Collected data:

= = =

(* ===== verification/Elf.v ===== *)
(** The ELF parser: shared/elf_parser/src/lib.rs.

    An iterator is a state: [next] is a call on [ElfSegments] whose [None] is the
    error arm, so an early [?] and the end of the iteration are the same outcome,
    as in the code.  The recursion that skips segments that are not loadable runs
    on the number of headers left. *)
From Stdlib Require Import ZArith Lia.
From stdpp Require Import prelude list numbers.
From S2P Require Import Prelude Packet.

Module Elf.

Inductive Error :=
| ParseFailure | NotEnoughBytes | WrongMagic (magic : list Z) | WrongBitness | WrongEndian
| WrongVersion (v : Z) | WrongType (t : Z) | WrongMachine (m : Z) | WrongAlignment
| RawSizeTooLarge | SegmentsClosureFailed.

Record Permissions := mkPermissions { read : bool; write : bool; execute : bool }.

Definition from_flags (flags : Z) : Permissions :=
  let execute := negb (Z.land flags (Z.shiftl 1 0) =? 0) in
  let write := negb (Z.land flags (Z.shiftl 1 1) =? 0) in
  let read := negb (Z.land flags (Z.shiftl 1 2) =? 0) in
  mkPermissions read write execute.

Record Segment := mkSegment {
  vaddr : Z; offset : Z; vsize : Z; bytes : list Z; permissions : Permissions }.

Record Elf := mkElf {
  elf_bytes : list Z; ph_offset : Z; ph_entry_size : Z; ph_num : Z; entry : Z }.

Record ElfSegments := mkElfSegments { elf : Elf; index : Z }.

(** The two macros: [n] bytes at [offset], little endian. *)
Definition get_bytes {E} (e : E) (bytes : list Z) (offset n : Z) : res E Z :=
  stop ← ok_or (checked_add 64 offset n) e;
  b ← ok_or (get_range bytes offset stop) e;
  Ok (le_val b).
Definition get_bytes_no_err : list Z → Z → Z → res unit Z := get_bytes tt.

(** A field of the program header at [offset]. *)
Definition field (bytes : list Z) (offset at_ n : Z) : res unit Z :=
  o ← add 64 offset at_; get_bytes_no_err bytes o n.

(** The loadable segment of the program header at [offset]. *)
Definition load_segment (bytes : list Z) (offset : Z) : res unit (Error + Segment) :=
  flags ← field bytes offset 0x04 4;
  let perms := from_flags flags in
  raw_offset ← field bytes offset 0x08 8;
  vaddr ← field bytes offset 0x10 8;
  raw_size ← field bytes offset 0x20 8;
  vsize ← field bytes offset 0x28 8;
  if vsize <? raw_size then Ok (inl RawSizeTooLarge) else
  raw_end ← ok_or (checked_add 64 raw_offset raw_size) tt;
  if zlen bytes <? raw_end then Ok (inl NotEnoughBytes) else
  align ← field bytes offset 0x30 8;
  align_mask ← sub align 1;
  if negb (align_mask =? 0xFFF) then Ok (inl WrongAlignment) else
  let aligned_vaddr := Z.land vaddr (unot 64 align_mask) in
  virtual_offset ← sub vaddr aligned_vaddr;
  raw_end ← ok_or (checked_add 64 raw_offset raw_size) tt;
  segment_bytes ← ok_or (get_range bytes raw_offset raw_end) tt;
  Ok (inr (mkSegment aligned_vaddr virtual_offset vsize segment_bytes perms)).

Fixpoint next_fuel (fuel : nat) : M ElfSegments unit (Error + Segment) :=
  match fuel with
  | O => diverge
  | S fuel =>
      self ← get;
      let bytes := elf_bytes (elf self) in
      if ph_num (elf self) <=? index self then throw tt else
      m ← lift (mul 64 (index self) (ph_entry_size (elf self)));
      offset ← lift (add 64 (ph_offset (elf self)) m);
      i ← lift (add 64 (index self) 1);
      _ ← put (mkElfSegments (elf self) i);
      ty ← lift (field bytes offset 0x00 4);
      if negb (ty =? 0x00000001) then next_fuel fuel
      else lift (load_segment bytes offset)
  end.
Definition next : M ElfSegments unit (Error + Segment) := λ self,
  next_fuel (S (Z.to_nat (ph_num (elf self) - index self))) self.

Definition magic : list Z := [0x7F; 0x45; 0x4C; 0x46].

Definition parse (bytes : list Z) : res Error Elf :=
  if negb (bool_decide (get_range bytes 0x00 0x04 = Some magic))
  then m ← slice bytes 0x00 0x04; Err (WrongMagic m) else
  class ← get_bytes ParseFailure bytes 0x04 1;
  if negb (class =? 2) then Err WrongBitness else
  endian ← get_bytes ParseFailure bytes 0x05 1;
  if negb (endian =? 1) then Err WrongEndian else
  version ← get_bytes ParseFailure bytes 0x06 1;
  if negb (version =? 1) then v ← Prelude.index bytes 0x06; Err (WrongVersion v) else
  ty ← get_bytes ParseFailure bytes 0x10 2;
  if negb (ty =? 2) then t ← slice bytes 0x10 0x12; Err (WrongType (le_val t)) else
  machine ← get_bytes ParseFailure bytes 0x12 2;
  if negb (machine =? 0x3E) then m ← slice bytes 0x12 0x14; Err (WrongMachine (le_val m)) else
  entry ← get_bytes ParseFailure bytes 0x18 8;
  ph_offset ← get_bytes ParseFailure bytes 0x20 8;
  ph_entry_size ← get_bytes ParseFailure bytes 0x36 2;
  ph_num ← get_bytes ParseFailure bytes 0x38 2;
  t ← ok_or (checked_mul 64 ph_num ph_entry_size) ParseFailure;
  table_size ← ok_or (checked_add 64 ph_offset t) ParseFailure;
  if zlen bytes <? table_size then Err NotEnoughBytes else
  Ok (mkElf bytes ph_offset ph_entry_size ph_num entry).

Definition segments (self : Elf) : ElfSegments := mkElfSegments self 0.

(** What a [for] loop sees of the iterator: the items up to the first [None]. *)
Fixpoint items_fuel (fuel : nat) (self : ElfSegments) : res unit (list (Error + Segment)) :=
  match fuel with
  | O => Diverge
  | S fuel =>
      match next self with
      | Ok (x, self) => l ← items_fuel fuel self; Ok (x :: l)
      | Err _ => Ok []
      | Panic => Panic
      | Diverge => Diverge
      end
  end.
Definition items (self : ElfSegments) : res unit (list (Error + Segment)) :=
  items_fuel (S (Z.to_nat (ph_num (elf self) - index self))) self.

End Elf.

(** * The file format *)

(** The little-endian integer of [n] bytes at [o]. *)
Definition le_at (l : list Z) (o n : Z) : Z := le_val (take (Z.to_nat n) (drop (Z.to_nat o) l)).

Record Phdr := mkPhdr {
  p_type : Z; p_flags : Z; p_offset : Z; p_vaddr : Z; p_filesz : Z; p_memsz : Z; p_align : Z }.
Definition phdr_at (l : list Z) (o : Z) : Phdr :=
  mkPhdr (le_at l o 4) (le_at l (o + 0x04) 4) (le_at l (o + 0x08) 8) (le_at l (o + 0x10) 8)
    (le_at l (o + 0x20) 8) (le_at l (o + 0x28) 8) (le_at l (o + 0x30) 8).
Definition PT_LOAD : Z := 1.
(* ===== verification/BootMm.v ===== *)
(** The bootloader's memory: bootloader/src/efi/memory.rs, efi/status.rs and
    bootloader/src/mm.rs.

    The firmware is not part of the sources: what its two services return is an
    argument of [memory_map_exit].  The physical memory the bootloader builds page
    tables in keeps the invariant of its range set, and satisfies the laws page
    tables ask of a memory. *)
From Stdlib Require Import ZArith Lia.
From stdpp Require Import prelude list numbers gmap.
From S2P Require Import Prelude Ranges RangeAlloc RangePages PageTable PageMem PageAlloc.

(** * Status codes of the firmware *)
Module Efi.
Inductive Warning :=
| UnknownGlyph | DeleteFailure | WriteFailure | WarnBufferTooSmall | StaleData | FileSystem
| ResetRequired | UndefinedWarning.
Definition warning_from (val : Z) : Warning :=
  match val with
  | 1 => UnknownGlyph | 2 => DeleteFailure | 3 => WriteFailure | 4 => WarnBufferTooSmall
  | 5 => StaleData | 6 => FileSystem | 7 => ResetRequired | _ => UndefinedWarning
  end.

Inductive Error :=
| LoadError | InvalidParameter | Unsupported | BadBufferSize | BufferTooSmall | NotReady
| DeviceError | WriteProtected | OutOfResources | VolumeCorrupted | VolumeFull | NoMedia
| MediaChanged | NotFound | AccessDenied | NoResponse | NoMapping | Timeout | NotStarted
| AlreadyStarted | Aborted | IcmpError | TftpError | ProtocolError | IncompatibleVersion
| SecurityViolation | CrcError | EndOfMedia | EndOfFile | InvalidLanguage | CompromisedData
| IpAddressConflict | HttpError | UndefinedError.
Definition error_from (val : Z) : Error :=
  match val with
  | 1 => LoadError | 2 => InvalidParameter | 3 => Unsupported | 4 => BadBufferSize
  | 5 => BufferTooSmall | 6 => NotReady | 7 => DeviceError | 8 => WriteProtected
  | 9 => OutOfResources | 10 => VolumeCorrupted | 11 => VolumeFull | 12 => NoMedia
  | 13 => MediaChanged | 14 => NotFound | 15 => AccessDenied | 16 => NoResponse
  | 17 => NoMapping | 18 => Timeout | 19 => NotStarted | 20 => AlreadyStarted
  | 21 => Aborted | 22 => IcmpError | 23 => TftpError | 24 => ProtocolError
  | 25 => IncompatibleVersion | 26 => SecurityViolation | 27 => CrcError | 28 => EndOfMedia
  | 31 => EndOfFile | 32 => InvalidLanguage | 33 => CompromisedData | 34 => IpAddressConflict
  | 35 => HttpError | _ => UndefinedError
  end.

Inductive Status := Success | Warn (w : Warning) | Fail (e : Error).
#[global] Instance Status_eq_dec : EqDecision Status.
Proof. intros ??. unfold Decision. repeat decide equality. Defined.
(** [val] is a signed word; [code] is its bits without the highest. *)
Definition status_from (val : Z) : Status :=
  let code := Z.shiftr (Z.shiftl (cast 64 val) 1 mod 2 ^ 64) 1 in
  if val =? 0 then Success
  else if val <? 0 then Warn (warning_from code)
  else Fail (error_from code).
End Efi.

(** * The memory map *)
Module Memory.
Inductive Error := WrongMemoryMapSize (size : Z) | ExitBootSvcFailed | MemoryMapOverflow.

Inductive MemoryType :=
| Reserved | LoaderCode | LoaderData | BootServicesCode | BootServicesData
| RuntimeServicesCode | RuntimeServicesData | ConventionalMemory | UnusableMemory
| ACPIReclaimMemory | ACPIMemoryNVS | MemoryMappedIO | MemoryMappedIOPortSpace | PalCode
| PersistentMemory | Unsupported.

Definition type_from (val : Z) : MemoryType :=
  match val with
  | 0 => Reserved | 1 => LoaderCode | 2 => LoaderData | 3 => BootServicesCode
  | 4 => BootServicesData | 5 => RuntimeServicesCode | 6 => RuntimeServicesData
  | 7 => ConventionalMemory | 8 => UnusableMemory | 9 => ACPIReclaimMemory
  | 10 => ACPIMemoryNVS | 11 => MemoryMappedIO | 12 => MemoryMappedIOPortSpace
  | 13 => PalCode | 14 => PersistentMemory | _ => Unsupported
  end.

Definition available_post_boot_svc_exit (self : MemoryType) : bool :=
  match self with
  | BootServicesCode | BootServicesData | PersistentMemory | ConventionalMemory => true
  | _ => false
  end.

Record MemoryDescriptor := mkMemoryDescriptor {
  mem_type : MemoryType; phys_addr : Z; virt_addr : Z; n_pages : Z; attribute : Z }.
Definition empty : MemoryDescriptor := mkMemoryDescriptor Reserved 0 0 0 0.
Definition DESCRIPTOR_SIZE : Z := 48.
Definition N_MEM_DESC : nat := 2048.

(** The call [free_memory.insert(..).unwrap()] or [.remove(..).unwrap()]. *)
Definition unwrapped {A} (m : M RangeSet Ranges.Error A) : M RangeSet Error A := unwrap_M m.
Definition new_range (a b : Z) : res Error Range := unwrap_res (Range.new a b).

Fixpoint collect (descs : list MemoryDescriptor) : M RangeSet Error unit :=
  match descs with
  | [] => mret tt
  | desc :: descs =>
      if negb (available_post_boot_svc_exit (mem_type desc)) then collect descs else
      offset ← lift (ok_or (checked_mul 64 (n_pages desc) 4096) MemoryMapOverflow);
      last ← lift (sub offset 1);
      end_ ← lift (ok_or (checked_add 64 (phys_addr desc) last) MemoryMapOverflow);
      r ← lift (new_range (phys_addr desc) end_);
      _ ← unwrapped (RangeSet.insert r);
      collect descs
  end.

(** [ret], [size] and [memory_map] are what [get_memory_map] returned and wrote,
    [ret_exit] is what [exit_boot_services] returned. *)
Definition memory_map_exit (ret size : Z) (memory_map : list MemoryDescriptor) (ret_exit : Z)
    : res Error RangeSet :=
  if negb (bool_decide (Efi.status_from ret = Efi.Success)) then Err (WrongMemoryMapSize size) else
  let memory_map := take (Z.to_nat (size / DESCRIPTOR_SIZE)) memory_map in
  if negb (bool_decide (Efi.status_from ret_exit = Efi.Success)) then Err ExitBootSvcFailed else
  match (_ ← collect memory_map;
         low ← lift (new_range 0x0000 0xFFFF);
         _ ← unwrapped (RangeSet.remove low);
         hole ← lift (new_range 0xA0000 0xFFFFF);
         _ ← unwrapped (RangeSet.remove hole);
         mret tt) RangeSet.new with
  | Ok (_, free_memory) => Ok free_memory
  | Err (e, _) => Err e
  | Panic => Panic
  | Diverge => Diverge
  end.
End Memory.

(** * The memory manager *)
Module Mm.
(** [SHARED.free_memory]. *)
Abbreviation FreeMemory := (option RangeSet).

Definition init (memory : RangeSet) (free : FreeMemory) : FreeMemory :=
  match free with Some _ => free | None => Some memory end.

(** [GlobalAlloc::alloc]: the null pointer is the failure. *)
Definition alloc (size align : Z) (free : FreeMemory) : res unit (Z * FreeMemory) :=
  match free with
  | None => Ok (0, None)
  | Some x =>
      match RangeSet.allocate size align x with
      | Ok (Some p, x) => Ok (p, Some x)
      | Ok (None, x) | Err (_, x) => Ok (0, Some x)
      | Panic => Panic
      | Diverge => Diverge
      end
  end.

= = =

Each line above that contains the string "NoMedia" should be copied.

Task response:
| DeviceError | WriteProtected | OutOfResources | VolumeCorrupted | VolumeFull | NoMedia
  | 9 => OutOfResources | 10 => VolumeCorrupted | 11 => VolumeFull | 12 => NoMedia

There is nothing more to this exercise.